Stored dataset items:

┌──

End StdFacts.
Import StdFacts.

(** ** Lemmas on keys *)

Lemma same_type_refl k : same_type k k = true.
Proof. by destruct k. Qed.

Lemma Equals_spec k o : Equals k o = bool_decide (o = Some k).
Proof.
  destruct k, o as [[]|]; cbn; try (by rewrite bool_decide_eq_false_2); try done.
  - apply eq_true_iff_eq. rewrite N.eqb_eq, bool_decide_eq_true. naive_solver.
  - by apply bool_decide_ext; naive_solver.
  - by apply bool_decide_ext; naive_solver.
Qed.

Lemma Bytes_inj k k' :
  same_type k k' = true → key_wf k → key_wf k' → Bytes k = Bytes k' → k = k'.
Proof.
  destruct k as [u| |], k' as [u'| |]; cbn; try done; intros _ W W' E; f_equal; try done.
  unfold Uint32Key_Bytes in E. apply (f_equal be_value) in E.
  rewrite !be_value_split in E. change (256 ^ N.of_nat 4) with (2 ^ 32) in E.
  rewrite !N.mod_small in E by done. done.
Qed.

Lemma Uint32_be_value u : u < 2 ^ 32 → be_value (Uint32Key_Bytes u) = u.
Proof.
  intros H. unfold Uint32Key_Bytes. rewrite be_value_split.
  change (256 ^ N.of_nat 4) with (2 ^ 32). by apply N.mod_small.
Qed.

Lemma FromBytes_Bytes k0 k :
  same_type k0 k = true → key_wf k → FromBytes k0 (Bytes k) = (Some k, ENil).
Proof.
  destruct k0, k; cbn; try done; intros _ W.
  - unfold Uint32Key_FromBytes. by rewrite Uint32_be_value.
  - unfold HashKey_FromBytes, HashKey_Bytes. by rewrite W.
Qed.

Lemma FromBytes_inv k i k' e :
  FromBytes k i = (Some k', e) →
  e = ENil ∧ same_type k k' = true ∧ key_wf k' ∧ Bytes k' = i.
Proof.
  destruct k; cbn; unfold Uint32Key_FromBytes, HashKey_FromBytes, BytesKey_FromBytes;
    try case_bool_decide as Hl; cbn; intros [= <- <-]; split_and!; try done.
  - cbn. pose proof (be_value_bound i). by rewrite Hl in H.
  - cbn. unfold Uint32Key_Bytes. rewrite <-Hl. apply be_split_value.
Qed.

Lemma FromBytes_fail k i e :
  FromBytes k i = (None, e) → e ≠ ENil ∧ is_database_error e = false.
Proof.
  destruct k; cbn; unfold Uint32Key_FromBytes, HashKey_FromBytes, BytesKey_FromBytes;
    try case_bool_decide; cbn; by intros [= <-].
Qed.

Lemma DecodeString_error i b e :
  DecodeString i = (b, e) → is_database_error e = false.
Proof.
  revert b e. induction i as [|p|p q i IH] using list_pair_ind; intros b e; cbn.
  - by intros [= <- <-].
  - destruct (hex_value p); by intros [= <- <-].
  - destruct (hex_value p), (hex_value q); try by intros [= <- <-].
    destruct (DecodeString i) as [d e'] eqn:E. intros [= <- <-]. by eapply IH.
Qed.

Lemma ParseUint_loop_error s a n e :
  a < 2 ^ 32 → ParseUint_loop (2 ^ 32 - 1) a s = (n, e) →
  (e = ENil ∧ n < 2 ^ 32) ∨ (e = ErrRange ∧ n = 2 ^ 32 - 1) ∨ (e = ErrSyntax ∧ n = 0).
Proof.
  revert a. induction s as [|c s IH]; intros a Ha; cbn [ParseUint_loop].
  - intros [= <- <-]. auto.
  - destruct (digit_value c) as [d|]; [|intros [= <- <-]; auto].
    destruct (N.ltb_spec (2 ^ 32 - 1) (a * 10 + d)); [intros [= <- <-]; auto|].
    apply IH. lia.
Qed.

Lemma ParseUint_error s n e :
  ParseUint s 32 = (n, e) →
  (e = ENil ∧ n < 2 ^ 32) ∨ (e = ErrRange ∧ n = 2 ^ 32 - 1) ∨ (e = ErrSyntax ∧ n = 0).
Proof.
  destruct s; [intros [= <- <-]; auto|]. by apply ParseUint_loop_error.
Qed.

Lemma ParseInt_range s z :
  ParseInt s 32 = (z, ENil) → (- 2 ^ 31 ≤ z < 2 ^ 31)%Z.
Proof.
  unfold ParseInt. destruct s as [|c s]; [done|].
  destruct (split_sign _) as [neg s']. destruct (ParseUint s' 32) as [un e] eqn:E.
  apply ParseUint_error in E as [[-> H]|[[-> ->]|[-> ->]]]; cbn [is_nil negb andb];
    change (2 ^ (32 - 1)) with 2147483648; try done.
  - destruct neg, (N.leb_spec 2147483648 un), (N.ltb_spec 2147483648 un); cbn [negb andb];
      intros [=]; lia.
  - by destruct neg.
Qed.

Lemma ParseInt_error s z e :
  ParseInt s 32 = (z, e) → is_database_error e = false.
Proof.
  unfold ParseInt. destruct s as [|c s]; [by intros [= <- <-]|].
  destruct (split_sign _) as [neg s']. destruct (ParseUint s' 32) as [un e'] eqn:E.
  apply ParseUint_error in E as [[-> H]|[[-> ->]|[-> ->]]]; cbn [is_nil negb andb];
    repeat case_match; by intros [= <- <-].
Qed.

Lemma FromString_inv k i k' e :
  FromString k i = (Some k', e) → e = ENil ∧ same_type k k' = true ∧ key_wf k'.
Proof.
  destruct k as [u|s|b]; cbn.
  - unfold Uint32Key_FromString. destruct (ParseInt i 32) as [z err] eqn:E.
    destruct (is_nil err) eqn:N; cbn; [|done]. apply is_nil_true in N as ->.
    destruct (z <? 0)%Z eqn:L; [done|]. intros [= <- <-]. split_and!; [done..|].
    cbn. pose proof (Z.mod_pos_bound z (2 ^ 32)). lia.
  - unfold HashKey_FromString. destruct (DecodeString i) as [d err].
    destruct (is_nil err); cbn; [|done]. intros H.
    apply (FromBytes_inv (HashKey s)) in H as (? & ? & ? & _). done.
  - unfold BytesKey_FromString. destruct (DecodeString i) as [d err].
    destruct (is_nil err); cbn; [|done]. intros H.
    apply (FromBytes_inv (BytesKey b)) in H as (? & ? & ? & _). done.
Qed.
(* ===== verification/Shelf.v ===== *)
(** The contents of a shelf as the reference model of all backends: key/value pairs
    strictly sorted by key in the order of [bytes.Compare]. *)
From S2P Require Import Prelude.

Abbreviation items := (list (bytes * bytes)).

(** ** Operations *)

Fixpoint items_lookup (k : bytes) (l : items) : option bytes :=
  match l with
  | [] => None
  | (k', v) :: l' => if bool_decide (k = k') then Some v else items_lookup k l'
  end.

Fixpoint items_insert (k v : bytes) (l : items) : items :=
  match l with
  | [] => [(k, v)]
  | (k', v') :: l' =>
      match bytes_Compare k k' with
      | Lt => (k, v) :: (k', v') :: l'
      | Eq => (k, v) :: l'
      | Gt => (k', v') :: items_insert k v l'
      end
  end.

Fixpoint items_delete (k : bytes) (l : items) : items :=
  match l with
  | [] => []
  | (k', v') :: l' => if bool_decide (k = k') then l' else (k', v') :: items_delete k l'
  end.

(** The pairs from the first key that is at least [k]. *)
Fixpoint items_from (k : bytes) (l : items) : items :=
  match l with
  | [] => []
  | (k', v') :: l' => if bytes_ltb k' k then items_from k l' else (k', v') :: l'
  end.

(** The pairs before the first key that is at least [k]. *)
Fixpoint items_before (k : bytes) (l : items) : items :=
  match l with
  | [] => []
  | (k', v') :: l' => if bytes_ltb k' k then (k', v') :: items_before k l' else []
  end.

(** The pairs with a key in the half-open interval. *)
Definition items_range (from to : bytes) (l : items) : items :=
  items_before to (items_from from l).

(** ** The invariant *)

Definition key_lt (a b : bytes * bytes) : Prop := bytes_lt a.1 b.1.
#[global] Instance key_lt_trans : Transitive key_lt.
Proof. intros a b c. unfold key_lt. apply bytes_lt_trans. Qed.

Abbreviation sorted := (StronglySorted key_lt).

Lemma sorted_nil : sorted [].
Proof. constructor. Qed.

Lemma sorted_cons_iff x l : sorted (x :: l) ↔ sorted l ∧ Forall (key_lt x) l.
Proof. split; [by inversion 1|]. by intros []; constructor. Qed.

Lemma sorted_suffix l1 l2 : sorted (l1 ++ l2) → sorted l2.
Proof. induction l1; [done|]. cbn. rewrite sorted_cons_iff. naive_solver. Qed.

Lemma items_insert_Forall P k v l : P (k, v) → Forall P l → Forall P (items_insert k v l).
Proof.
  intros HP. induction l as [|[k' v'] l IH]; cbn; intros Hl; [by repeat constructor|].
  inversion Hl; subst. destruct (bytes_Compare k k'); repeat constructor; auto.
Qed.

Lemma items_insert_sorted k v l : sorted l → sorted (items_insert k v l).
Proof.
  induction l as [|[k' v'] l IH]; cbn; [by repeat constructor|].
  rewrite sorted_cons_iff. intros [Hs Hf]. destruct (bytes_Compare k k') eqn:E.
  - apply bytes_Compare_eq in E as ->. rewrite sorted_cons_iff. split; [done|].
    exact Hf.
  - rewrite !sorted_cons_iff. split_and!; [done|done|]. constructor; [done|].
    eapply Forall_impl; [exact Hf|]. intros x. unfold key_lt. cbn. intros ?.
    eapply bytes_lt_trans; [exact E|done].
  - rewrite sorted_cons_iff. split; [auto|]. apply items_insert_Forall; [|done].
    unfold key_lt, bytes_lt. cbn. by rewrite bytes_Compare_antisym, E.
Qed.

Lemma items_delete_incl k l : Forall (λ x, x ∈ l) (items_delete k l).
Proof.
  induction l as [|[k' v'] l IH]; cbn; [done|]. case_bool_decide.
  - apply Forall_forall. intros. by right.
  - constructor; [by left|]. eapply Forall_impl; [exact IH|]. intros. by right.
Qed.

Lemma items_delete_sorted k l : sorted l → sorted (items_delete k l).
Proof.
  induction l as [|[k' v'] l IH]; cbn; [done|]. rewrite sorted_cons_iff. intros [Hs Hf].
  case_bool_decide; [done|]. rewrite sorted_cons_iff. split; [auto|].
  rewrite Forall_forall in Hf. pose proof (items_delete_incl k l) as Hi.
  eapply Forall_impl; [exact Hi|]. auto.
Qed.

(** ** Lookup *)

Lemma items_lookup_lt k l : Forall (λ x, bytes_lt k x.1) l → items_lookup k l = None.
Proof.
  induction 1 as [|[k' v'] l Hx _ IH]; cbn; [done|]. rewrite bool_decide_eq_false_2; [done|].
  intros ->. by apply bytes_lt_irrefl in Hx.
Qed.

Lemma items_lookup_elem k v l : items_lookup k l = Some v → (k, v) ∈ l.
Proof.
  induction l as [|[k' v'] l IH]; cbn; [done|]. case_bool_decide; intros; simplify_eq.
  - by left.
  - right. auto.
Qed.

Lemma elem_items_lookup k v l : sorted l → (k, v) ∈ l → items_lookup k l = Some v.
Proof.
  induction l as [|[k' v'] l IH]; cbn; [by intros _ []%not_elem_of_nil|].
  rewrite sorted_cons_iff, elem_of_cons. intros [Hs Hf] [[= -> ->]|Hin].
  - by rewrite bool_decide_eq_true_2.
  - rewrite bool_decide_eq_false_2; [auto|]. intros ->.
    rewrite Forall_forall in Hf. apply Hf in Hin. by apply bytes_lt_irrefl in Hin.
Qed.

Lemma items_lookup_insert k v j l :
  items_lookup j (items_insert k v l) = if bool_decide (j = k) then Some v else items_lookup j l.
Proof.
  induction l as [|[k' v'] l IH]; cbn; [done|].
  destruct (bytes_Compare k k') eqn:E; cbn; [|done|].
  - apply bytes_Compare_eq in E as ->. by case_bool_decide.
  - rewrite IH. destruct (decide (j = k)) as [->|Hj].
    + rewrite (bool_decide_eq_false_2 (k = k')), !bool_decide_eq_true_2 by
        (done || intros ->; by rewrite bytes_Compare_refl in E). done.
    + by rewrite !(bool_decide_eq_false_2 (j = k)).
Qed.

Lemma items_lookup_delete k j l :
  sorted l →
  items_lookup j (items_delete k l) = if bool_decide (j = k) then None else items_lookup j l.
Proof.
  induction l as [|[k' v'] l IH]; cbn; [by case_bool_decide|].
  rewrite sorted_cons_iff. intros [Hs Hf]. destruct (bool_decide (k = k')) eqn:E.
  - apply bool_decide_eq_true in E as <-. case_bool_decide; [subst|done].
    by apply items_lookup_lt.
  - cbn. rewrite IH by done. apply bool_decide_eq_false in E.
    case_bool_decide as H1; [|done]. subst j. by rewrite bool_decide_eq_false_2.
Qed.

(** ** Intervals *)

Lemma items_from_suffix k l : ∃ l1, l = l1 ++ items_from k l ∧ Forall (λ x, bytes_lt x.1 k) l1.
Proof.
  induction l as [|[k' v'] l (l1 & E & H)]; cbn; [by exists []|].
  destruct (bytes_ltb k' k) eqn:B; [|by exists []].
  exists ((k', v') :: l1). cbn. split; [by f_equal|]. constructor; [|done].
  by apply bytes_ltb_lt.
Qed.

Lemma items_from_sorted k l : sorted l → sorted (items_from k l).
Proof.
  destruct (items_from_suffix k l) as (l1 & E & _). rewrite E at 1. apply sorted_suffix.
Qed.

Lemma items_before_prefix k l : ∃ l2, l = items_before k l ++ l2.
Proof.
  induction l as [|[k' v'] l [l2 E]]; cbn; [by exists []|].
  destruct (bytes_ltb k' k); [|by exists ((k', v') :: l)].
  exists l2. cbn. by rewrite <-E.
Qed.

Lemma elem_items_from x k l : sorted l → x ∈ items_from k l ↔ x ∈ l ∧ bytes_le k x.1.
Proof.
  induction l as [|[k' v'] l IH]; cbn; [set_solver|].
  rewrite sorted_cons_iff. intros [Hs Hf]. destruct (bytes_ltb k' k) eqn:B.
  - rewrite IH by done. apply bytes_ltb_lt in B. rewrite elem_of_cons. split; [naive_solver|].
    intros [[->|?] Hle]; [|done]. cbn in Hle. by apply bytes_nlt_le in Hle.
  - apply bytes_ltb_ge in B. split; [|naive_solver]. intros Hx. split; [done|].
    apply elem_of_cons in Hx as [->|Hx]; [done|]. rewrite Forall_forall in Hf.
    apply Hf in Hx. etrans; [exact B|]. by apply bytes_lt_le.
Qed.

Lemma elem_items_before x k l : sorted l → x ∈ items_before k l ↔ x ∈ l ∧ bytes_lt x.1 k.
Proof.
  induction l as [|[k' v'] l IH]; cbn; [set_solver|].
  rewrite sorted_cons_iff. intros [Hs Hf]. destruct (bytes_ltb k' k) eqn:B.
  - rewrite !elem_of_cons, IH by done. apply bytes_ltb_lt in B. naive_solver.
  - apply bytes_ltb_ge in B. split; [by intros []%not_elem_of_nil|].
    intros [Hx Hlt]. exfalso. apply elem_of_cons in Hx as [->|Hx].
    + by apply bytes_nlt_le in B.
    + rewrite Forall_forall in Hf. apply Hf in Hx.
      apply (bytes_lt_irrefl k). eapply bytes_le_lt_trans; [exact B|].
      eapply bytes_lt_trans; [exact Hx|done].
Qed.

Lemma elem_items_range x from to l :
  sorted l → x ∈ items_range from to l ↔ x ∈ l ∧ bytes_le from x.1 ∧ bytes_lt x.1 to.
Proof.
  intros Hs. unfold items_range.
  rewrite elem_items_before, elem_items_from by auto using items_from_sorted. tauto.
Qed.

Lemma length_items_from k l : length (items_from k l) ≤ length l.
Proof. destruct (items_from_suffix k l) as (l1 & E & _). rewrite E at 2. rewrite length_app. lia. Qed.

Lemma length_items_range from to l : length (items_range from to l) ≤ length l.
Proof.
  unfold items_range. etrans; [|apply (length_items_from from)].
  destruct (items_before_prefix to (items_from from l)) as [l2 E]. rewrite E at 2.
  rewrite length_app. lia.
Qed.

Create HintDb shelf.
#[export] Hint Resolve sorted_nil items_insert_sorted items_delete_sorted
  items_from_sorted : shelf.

└──

> [TASK PROMPT]:
Of the entries above, transcribe exactly those lines that fall between the line containing "destruct k, o" and the line containing "Lemma Bytes_inj k", together with those two lines.

> [RESULT FOR THIS EXERCISE]:
  destruct k, o as [[]|]; cbn; try (by rewrite bool_decide_eq_false_2); try done.
  - apply eq_true_iff_eq. rewrite N.eqb_eq, bool_decide_eq_true. naive_solver.
  - by apply bool_decide_ext; naive_solver.
  - by apply bool_decide_ext; naive_solver.
Qed.

Lemma Bytes_inj k k' :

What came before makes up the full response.